[Collected data]
□ □ □ □ □ □ □
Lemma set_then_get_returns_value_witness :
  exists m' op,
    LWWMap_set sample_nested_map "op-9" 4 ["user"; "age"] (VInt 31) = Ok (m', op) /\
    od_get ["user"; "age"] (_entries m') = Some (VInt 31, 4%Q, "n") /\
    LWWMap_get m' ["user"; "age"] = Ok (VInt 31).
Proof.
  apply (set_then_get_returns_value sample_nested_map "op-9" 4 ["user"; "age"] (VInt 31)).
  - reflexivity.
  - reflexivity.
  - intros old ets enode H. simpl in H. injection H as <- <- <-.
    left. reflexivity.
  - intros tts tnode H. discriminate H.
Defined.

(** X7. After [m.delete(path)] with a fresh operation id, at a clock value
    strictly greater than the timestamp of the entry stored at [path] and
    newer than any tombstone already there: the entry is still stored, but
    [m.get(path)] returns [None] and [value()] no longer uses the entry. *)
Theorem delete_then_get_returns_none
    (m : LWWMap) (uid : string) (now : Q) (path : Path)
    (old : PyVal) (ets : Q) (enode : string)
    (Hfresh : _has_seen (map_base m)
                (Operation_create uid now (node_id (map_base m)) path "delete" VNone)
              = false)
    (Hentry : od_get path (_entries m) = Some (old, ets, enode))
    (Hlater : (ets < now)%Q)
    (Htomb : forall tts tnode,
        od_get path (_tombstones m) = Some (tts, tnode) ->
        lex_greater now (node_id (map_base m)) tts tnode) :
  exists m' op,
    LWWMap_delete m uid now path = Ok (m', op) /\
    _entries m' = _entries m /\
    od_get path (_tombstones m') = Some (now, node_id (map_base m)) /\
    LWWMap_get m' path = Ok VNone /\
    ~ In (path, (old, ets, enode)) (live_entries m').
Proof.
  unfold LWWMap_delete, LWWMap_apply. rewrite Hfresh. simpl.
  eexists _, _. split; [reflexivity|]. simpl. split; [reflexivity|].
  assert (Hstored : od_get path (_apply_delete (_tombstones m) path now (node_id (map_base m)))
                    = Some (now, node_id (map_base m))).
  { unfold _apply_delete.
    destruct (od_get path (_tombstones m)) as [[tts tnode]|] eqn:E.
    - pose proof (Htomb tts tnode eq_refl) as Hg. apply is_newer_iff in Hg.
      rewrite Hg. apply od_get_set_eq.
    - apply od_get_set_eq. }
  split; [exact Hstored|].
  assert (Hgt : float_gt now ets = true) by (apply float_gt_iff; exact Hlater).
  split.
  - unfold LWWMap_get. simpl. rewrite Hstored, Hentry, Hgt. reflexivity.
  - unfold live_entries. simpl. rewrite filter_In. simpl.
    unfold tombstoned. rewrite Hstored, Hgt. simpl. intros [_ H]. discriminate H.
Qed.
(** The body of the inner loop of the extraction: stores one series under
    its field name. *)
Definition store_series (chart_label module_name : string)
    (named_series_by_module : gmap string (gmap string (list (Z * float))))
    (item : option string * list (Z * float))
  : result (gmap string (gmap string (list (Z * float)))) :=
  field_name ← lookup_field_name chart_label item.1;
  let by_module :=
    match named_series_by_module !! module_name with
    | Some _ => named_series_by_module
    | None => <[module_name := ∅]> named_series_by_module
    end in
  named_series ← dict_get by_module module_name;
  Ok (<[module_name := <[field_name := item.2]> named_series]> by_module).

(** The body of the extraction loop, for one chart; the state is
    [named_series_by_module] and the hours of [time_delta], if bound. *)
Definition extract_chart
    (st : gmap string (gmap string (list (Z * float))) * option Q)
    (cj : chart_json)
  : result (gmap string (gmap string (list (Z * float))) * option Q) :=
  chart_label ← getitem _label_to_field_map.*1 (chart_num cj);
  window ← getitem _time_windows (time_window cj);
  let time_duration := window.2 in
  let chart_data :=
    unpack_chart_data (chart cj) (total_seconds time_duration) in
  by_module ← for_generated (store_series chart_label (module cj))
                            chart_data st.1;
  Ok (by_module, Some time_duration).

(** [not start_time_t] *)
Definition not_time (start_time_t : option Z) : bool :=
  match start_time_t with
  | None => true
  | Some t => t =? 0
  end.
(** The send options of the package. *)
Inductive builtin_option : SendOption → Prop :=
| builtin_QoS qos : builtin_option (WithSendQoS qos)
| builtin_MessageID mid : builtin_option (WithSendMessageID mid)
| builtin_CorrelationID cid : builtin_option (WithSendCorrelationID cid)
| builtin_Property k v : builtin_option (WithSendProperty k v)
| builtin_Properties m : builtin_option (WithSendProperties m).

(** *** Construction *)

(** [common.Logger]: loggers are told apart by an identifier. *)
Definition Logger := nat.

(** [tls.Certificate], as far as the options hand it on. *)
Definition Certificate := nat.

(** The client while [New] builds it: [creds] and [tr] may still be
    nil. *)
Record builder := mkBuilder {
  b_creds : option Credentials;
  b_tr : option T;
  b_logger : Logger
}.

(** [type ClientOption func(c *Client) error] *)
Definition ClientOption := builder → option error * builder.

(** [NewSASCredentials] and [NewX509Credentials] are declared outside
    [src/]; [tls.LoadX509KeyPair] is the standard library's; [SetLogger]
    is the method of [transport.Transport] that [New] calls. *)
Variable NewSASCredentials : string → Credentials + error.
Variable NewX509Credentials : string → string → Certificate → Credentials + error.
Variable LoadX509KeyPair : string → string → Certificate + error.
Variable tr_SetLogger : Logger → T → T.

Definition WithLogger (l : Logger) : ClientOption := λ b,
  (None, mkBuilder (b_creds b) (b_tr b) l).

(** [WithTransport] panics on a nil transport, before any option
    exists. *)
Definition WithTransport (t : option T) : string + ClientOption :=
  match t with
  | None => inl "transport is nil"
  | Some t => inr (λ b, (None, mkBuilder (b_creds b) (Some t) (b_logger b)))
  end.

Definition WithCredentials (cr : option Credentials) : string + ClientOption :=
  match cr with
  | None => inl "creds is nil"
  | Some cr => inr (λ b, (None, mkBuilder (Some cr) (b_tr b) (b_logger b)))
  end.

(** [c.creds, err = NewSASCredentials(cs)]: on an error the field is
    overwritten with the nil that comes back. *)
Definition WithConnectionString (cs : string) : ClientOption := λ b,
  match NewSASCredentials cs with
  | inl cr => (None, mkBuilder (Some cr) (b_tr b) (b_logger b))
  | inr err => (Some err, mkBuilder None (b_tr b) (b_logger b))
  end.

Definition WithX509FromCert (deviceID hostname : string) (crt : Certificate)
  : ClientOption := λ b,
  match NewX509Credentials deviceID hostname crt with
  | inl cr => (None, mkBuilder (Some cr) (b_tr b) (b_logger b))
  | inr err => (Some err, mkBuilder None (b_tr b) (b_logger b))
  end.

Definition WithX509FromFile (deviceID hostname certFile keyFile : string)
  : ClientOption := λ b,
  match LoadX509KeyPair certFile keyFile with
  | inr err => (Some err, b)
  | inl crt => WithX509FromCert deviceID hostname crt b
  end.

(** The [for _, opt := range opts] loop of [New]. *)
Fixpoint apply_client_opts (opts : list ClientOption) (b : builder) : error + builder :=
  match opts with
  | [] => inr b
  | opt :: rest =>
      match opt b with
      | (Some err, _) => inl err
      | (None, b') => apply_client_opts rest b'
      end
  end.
□ □ □ □ □ □ □
Among the lines above, return those that contain the string "loop".

(** The body of the inner loop of the extraction: stores one series under
(** The body of the extraction loop, for one chart; the state is
(** The [for _, opt := range opts] loop of [New]. *)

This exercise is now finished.